The review will be digital, where possible, to reduce cost and concentrate resources on scheme delivery.

It will provide entry to the scheme and identify the actions Welsh Government will pay for. These will consist of a mixture of universal activities that all applicants must undertake – for which they will receive a baseline payment via a five-year contract and optional and collaborative actions which will attract additional payments.

The universal actions include:

·        Record of key performance indicators;

·        10% of land for woodland/forestry and 10% for habitat creation/maintenance;

·        Undertake animal health and welfare plan;

·        Undertake a biosecurity plan;

·        Manage areas of cultural/heritage significance;

·        Undertake a five-yearly soil analysis.

The optional and collaborative actions are very wide-ranging and will be able to be tailored for the plethora of different farm types across Wales. One particular area of importance for our membership is access.

The proposal outline that any options relating to access are optional and include:

·        upgrading footpaths to multi-use paths;

·        enhancing existing paths to make them more accessible;

·        establishing joined-up and new access routes and trails;

·        establishing new access;

·        hosting educational and care farm visits.

We will continue to work with the various access fora and the Welsh Government to ensure that any new access is voluntary, incentivised, and permissive.

INITIAL VIEWS

The Royal Welsh Agricultural Show took place a week after the publication of the proposals, providing an ideal opportunity for discussion with lots of different organisations and our members.

Not surprisingly, the “10 and 10 requirements” dominated many meetings and conversations I had.

Some farmers were not concerned as they had already reached these percentages on their holding but were worried about land held under Farm Business Tenancies that often did not include the woodland.

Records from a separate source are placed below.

(* ===== verification/DomainBase.v ===== *)
(** * xdns/server/dnsbase: the tree of blocked domains

    Models [src/xdns/server/dnsbase/nextdns.go]: a table of rows (id, parent, name,
    category) holds a tree of domain parts, top-level domain first.  The four SQL
    statements of the code are functions on the table, with the constraints of
    [schemaSQL]; a new row gets the next free id, as SQLite's integer primary keys
    do.  Failures of the database itself (I/O, locks) are not modelled. *)
From S2P Require Import Prelude Text.

Local Open Scope Z_scope.

Inductive berr :=
  | ErrInvalidName | ErrNoRows | ErrNoMatches | ErrInvalidDomain | ErrEmptyCategories | ErrAlreadyExists
  | ErrUnique | ErrRowsAffected.

Definition dot : Z := 46.
Definition comma : Z := 44.
Definition star : bytes := [42].

(** ** Categories: [None] is a nil slice, or NULL in the table *)
Definition Categories := option (list bytes).

Definition Categories_Value (c : Categories) : option bytes :=
  match c with
  | None | Some [] => None
  | Some c => Some (Join comma c)
  end.

(** Scanning into a nil slice. *)
Definition Categories_Scan (v : option bytes) : Categories :=
  match v with
  | None => None
  | Some s => if 0 <? zlen s then Some (Split comma s) else None
  end.

(** [Domain]; [Parent] is a chain of records. *)
Inductive Domain := mkDomain {
  ID : Z; ParentID : Z; Name : bytes; Cats : Categories; Parent : option Domain }.

Definition set_Parent (d p : Domain) : Domain := mkDomain (ID d) (ParentID d) (Name d) (Cats d) (Some p).

Fixpoint chain (d : Domain) : list bytes :=
  Name d :: match Parent d with Some p => chain p | None => [] end.
Definition Unchain (d : Domain) : bytes := Join dot (chain d).

Definition isChild (d : Domain) : bool := bool_decide (is_Some (Cats d)).

(** ** The table *)
Record row := mkRow { r_id : Z; r_parent : Z; r_name : bytes; r_category : option bytes }.
Abbreviation table := (list row).

Definition select (t : table) (name : bytes) (parentID : Z) : option row :=
  snd <$> list_find (λ r, r_name r = name ∧ r_parent r = parentID) t.

(** The next integer primary key. *)
Definition nextRowid (t : table) : Z := foldr (λ r n, Z.max (r_id r + 1) n) 1 t.

(** "SELECT id, category ..." into a [Domain] *)
Definition lookupRecord (t : table) (name : bytes) (parentID : Z) : berr + Domain :=
  match select t name parentID with
  | Some r => inr (mkDomain (r_id r) parentID name (Categories_Scan (r_category r)) None)
  | None => inl ErrNoRows
  end.

(** "insert ...": refused by the unique index on (parent_id, name). *)
Definition insertRecord (t : table) (name : bytes) (parentID : Z) (cats : Categories) : berr + (table * Z) :=
  match select t name parentID with
  | Some _ => inl ErrUnique
  | None => let id := nextRowid t in inr (t ++ [mkRow id parentID name (Categories_Value cats)], id)
  end.

(** "update ... where id = ?"; [Panic] for the two assertions. *)
Definition updateRecordCategories (t : table) (id : Z) (newCats : list bytes) : go berr table :=
  if id =? 0 then Panic else
  if zlen newCats =? 0 then Panic else
  let t' := (λ r, if r_id r =? id then mkRow (r_id r) (r_parent r) (r_name r) (Categories_Value (Some newCats)) else r) <$> t in
  if zlen (filter (λ r, r_id r = id) t) =? 1 then Ok t' else Err ErrRowsAffected.

(** "DELETE ... where id = ?" *)
Definition Delete (t : table) (id : Z) : table := filter (λ r, r_id r ≠ id) t.

(** [s[len(s)-1]] panics on the empty string. *)
Definition normalizeDomain (s : bytes) : go berr bytes :=
  match last s with
  | None => Panic
  | Some b => Ok (if b =? dot then removelast s else s)
  end.

(** ** Reading *)

(** The loop of [Lookup] over the parts left of the top-level domain, right to left. *)
Fixpoint lookupLoop (t : table) (parts : list bytes) (parent : Domain) (wildcard : option Domain) : berr + Domain :=
  match parts with
  | [] => if negb (isChild parent) then inl ErrNoMatches else inr parent
  | part :: parts =>
      let exact := lookupRecord t part (ID parent) in
      let wildcard := match lookupRecord t star (ID parent) with inr wc => Some wc | inl _ => wildcard end in
      match exact with
      | inl e => match wildcard with Some wc => inr (set_Parent wc parent) | None => inl e end
      | inr sub => lookupLoop t parts (set_Parent sub parent) wildcard
      end
  end.

Definition Lookup (t : table) (name : bytes) : go berr Domain :=
  if zlen name <? 2 then Err ErrInvalidName else
  name ← normalizeDomain name;
  match reverse (Split dot name) with
  | parentName :: ((_ :: _) as parts) =>
      match lookupRecord t parentName 0 with
      | inl e => Err e
      | inr parent => match lookupLoop t parts parent None with inl e => Err e | inr d => Ok d end
      end
  | _ => Err ErrInvalidName
  end.

(** ** Writing *)

Definition validateDomain (parts : list bytes) : option berr :=
  if zlen parts <? 2 then Some ErrInvalidDomain
  else if bool_decide (star ∈ drop 1 parts) then Some ErrInvalidDomain else None.

(** The loop of [Write], right to left; the record of the leftmost part is the child. *)
Fixpoint writeLoop (t : table) (parts : list bytes) (parentID : Z) (cats : list bytes) : berr + (table * Z) :=
  match parts with
  | [] => inr (t, parentID)
  | part :: parts =>
      match lookupRecord t part parentID with
      | inl _ =>
          match insertRecord t part parentID (match parts with [] => Some cats | _ => None end) with
          | inl e => inl e
          | inr (t, pid) => writeLoop t parts pid cats
          end
      | inr dom =>
          if match parts with [] => isChild dom | _ => false end then inl ErrAlreadyExists
          else writeLoop t parts (ID dom) cats
      end
  end.

(** The transaction: an error rolls back, so only [Ok] changes the table. *)
Definition Write (t : table) (domain : bytes) (cats : list bytes) : go berr table :=
  domain ← normalizeDomain domain;
  let parts := Split dot domain in
  match validateDomain parts with
  | Some e => Err e
  | None =>
      if zlen cats =? 0 then Err ErrEmptyCategories else
      match writeLoop t (reverse parts) 0 cats with
      | inl e => Err e
      | inr (t, parentID) => updateRecordCategories t parentID cats
      end
  end.

(** ** Opening and closing *)
Section files.
(** The file system and the driver: [os.Stat], [sql.Open], [db.Exec] of the schema and
    [db.Close]; [Some e] is an error. *)
Context {E Handle : Type} (Stat : bytes → option E) (Open : bytes → E + Handle) (ExecSchema : Handle → option E) (CloseDB : Handle → option E).
Inductive dberr := ErrStat (path : bytes) (e : E) | ErrOpen (path : bytes) (e : E) | ErrMigrate (e : E).
Definition NewReader (path : bytes) : dberr + Handle :=
  match Stat path with
  | Some e => inl (ErrStat path e)
  | None =>
      match Open (txt "file:" ++ path ++ txt "?cache=shared&mode=ro&_cache_size=1000000&immutable=true&_journal_mode=OFF") with
      | inl e => inl (ErrOpen path e)
      | inr db => inr db
      end
  end.
Definition reader_Close (r : Handle) : unit := let _ := CloseDB r in tt.
Definition NewWriter (path : bytes) : dberr + Handle :=
  match Open (txt "file:" ++ path ++ txt "?_journal=MEMORY&mode=rwc") with
  | inl e => inl (ErrOpen path e)
  | inr db => match ExecSchema db with Some e => inl (ErrMigrate e) | None => inr db end
  end.
Definition writer_Close (w : Handle) : option E := CloseDB w.
End files.

(** [strings.Contains] *)
Fixpoint contains (s sub : bytes) : bool :=
  hasPrefix sub s || match s with [] => false | _ :: s => contains s sub end.
(** On the text of the driver's error. *)
Definition isUniqueConstraintError (s : bytes) : bool := contains s (txt "UNIQUE constraint failed").

(** [fmt]'s text of a slice of strings is its elements between brackets. *)
Definition Domain_String (d : Domain) : bytes :=
  txt "id=" ++ itoa (ID d) ++ txt ": " ++ Unchain d ++ txt " (p=" ++ itoa (ParentID d) ++ txt ", cat=[" ++ Join 32 (default [] (Cats d)) ++ txt "])".
(* ===== verification/XErrorProps.v ===== *)
(** * xerror: what errors reveal, to whom, and how they are found again *)
From S2P Require Import Prelude Text XError.

Local Open Scope Z_scope.

Scheme goerror_ind2 := Induction for goerror Sort Prop
  with Error_ind2 := Induction for Error Sort Prop.
Combined Scheme goerror_Error_ind from goerror_ind2, Error_ind2.

(** No nil [*Error] where the text of the error is looked for. *)
Fixpoint proper (err : goerror) : Prop :=
  match err with
  | NilError | NilXErr => False
  | XErr e => proper_x e
  | OtherErr _ _ => True
  end
with proper_x (e : Error) : Prop :=
  match e with
  | mkError _ _ NilError _ _ _ _ => True
  | mkError _ _ nested _ _ _ _ => proper nested
  end.

Lemma text_proper : (∀ err, proper err ↔ ∃ t, errText err = Ok t) ∧ (∀ e, proper_x e ↔ ∃ t, Error_Error e = Ok t).
Proof.
  apply goerror_Error_ind; cbn [proper proper_x errText Error_Error]; try done.
  - by split; [|intros [t ?]].
  - by split; [|intros [t ?]].
  - split; eauto.
  - intros t d n IH f w s l. destruct n; [split; eauto|..]; rewrite IH; split; intros [x Hx];
      try (exists (d ++ txt ": " ++ x); by rewrite Hx); destruct (errText _); gosimp; eauto; done.
Qed.

Lemma errText_ok err : proper err → ∃ t, errText err = Ok t.
Proof. apply (proj1 text_proper). Qed.

(** The descriptions along a chain of errors, and a text that joins them. *)
Fixpoint descriptions (err : goerror) : list bytes :=
  match err with
  | NilError | NilXErr => []
  | XErr e => descriptions_x e
  | OtherErr text _ => [text]
  end
with descriptions_x (e : Error) : list bytes :=
  match e with mkError _ d n _ _ _ _ => d :: descriptions n end.
Fixpoint joinColon (ds : list bytes) : bytes :=
  match ds with [] => [] | [d] => d | d :: ds => d ++ txt ": " ++ joinColon ds end.

Lemma joinColon_cons d ds : ds ≠ [] → joinColon (d :: ds) = d ++ txt ": " ++ joinColon ds.
Proof. by destruct ds. Qed.
Lemma descriptions_proper err : proper err → descriptions err ≠ [].
Proof. destruct err as [| |[]|]; cbn; done. Qed.

(** The text of an error is its descriptions, joined. *)
Lemma text_joined : (∀ err, proper err → errText err = Ok (joinColon (descriptions err))) ∧
  (∀ e, proper_x e → Error_Error e = Ok (joinColon (descriptions_x e))).
Proof.
  apply goerror_Error_ind; cbn [proper proper_x errText Error_Error descriptions descriptions_x]; try done.
  intros t d n IH f w s l Hp. pose proof (descriptions_proper n) as Hd.
  destruct n; [done|..]; rewrite IH by done; by rewrite joinColon_cons by (by apply Hd).
Qed.

(** The errors of a chain of [Unwrap]. *)
Inductive in_chain (e : Error) : goerror → Prop :=
  | chain_here : in_chain e (XErr e)
  | chain_x e' : in_chain e (Unwrap e') → in_chain e (XErr e')
  | chain_other t w : in_chain e w → in_chain e (OtherErr t w).

Lemma errors_Is_chain target :
  (∀ err, errors_Is err target = true ↔ ∃ e, in_chain e err ∧ errorType e = errorType target) ∧
  (∀ e', errors_Is_x e' target = true ↔ ∃ e, in_chain e (XErr e') ∧ errorType e = errorType target).
Proof.
  apply goerror_Error_ind; cbn [errors_Is errors_Is_x].
  - split; [done|]. intros (e & H & _). inversion H.
  - split; [done|]. intros (e & H & _). inversion H.
  - done.
  - intros t w IH. rewrite IH. split; intros (e & H & He); exists e; split; try done; [by constructor|by inversion H].
  - intros t d n IH f w s l. rewrite orb_true_iff, bool_decide_eq_true, IH. split.
    + intros [->|(e & H & He)]; [by exists (mkError (errorType target) d n f w s l); split; [apply chain_here|]|].
      exists e. split; [by apply chain_x|done].
    + intros (e & H & He). inversion H; subst; [by left|]. right. by exists e.
Qed.

(** The constructors whose errors must not tell the client what went wrong inside. *)
Inductive secret_constructor `{Env} : (bytes → goerror → list Field → list event * go unit Error) → ErrorTypePtr → Prop :=
  | secret_internal : secret_constructor EInternalError EInternalErrorType
  | secret_internal_w label : secret_constructor (WInternalError label) EInternalErrorType
  | secret_unauthorized : secret_constructor EUnauthorized EUnauthorizedType
  | secret_unauthorized_w label : secret_constructor (WUnauthorized label) EUnauthorizedType
  | secret_auth : secret_constructor EAuthenticationFailed EAuthenticationFailedType
  | secret_auth_w label : secret_constructor (WAuthenticationFailed label) EAuthenticationFailedType.

Section props.
Context {env : Env}.

Lemma newError_inv t d s err f fields evs e :
  newError t d s err f fields = (evs, Ok e) →
  e = mkError t d err f [] s LevelError ∧
  ∃ text, Error_Error e = Ok text ∧ evs = sendToExternalServices e fields ++ [LogError text].
Proof. unfold newError. destruct (Error_Error _) as [text|[]|] eqn:E; intros [= <- <-]. split; [done|]. by exists text. Qed.

Lemma newWarning_inv t d s err f label fields evs e :
  newWarning t d s err f label fields = (evs, Ok e) →
  e = mkError t d err f (if zlen label =? 0 then txt "unset" else label) s LevelWarning ∧
  ∃ text, Error_Error e = Ok text ∧ evs = sendToExternalServices e fields ++ [LogWarn text].
Proof. unfold newWarning. destruct (Error_Error _) as [text|[]|] eqn:E; intros [= <- <-]. split; [done|]. by exists text. Qed.
(* ===== verification/Control.v ===== *)
(** * control: the services of a process and its main loop

    Models [src/control]: [service.go] (an ordered registry of services), [runtime.go] (the
    main loop) and [events.go] (the event channel).  Services and the runtime are
    interfaces of other packages: classes whose operations act on the state [W] of
    the world. *)
From S2P Require Import Prelude Text XError.

Local Open Scope Z_scope.

(** ** service.go *)

(** The services behind the interface values; an [id] is the pointer. *)
Class ServiceController (W : Type) := {
  svc_Shutdown : nat → W → goerror * W;
  svc_Running : nat → W → bool }.

(** A registered name can be mapped to nil. *)
Record ServiceMap := mkServiceMap { services : gmap bytes (option nat); order : list bytes }.

Definition NewServiceMap : ServiceMap := mkServiceMap ∅ [].

Section service.
Context {env : Env} {W : Type} `{!ServiceController W}.
Implicit Types (m : ServiceMap) (name : bytes) (w : W).

(** The outcome is a panic where the source calls [Fatal]. *)
Definition RegisterService name (service : option nat) m : go goerror ServiceMap :=
  if bool_decide (is_Some (services m !! name)) then Panic
  else match service with
  | None => Panic
  | Some _ => Ok (mkServiceMap (<[name := service]> (services m)) (order m ++ [name]))
  end.

Definition Replace name (s : option nat) m w : go goerror unit * ServiceMap * W :=
  match services m !! name with
  | None => (throw (WInternalError (txt "services") (txt "replace: service is not registered") NilError []), m, w)
  | Some None => (Panic, m, w)                      (* old.Shutdown() on nil *)
  | Some (Some old) =>
      let '(err, w) := svc_Shutdown old w in
      if isNil err then (Ok tt, mkServiceMap (<[name := s]> (services m)) (order m), w)
      else (throw (WInternalError (txt "services") (txt "replace: failed to shutdown") err []), m, w)
  end.

(** The loop of [Shutdown] over the names that are left, last registered first. *)
Fixpoint shutdownLoop (names : list bytes) (svcs : gmap bytes (option nat)) w : go goerror unit * gmap bytes (option nat) * W :=
  match names with
  | [] => (Ok tt, svcs, w)
  | name :: names =>
      match default None (svcs !! name) with
      | None => (throw (EInternalError (txt "service is nil") NilError []), svcs, w)
      | Some service =>
          let '(err, w) := svc_Shutdown service w in
          if negb (isNil err) then (throw (EInternalError (txt "service is failed to shutdown") err []), svcs, w)
          else if svc_Running service w then (throw (EInternalError (txt "service is still running") NilError []), svcs, w)
          else shutdownLoop names (<[name := None]> svcs) w
      end
  end.

Definition ServiceMap_Shutdown m w : go goerror unit * ServiceMap * W :=
  let '(r, svcs, w) := shutdownLoop (reverse (order m)) (services m) w in
  match r with
  | Ok _ =>
      let order := [] in
      let svcs := foldr (λ kv, delete kv.1) svcs (map_to_list svcs) in
      if (negb (zlen order =? 0)) || negb (bool_decide (size svcs = 0%nat)) then
        (throw (EInvalidArgument (txt "services data is not empty after shutdown") NilError []), mkServiceMap svcs order, w)
      else (Ok tt, mkServiceMap svcs order, w)
  | _ => (r, mkServiceMap svcs (order m), w)
  end.
End service.

(** ** events.go *)
Definition EventRestart : Z := 1.
Definition EventSetLogLevel : Z := 2.
Definition EventCriticalError : Z := 3.

(** The [Info] of an event is any value. *)
Record Event {I : Type} := mkEvent { EventType : Z; Info : option I }.
Arguments Event : clear implicits.
Arguments mkEvent {I}.

Section events.
Context {I : Type}.
(** The unbuffered channel: the goroutines blocked in a send, with their events. *)
Record EventManager := mkEventManager { blocked : list (nat * Event I) }.
Definition NewEventManager : EventManager := mkEventManager [].
(** The event that [EmitEvent] and [EmitEventWithInfo] send. *)
Definition EmitEvent (event : Z) : Event I := mkEvent event None.
Definition EmitEventWithInfo (event : Z) (info : I) : Event I := mkEvent event (Some info).

(** Goroutine [g] starts a send; [NextEvent] takes the event of one of the senders,
    which returns from its send.  The manager never closes the channel. *)
Inductive ev_label := Send (g : nat) (e : Event I) | NextEvent (g : nat) (e : Event I).
Inductive ev_step : EventManager → ev_label → EventManager → Prop :=
  | ev_send m g e : g ∉ (blocked m).*1 → ev_step m (Send g e) (mkEventManager (blocked m ++ [(g, e)]))
  | ev_next l1 g e l2 : ev_step (mkEventManager (l1 ++ (g, e) :: l2)) (NextEvent g e) (mkEventManager (l1 ++ l2)).
End events.

(** ** runtime.go *)
Inductive signal := SIGINT | SIGTERM | SIGHUP.

Class Runtime (W I : Type) := {
  rt_Start : W → goerror * W;
  rt_Stop : W → goerror * W;
  rt_Restart : W → goerror * W;
  rt_ProcessEvents : Event I → W → W }.

Section runtime.
Context {W I : Type} `{!Runtime W I}.

(** What the [select] of the main loop receives. *)
Inductive input := Sig (s : signal) | Ev (e : Event I).

(** [Exec] returned, exited the process ([Fatal] runs no deferred function), or waits
    for more input. *)
Inductive exec_state := Returned (w : W) | Exited (w : W) | Waiting (w : W).

(** The deferred function. *)
Definition deferredStop (w : W) : exec_state :=
  let '(err, w) := rt_Stop w in
  if isNil err then Returned w else Exited w.

(** One round of the loop. *)
Definition loopStep (i : input) (w : W) : exec_state :=
  match i with
  | Sig SIGHUP => let '(err, w) := rt_Restart w in if isNil err then Waiting w else Exited w
  | Sig _ => deferredStop w
  | Ev e => Waiting (rt_ProcessEvents e w)
  end.

Fixpoint loop (inputs : list input) (w : W) : exec_state :=
  match inputs with
  | [] => Waiting w
  | i :: inputs => match loopStep i w with Waiting w => loop inputs w | r => r end
  end.

Definition Exec (inputs : list input) (w : W) : exec_state :=
  let '(err, w) := rt_Start w in
  if isNil err then loop inputs w else Exited w.
End runtime.
Arguments input : clear implicits.
Arguments exec_state : clear implicits.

In the short term, there are no quick answers; but the CLA Cymru team will be part of a Welsh Government-organised tenancy working group to discuss the impact of the proposals on landowners and tenants.

Other members outlined their worries that they needed all the productive land they had to go towards feeding their stock or growing their crops. This is a real concern.

For some, the solution will be to sustainably intensify other parts of their farm and become more efficient.

Where this is not possible, the role of exemptions for some farms must be considered by Welsh Government.

AGRICULTURE (WALES) BILL

The Agriculture (Wales) Bill will be published this Autumn.

It will be the legislative mechanism by which Welsh Government can administer the new scheme.

Ministers are confident it will receive Royal Assent by summer 2023, ready to begin testing, trialling, and introducing the new scheme.

We will be working with Members of the Senedd to ensure scrutiny of the Bill and to propose amendments if we see fit.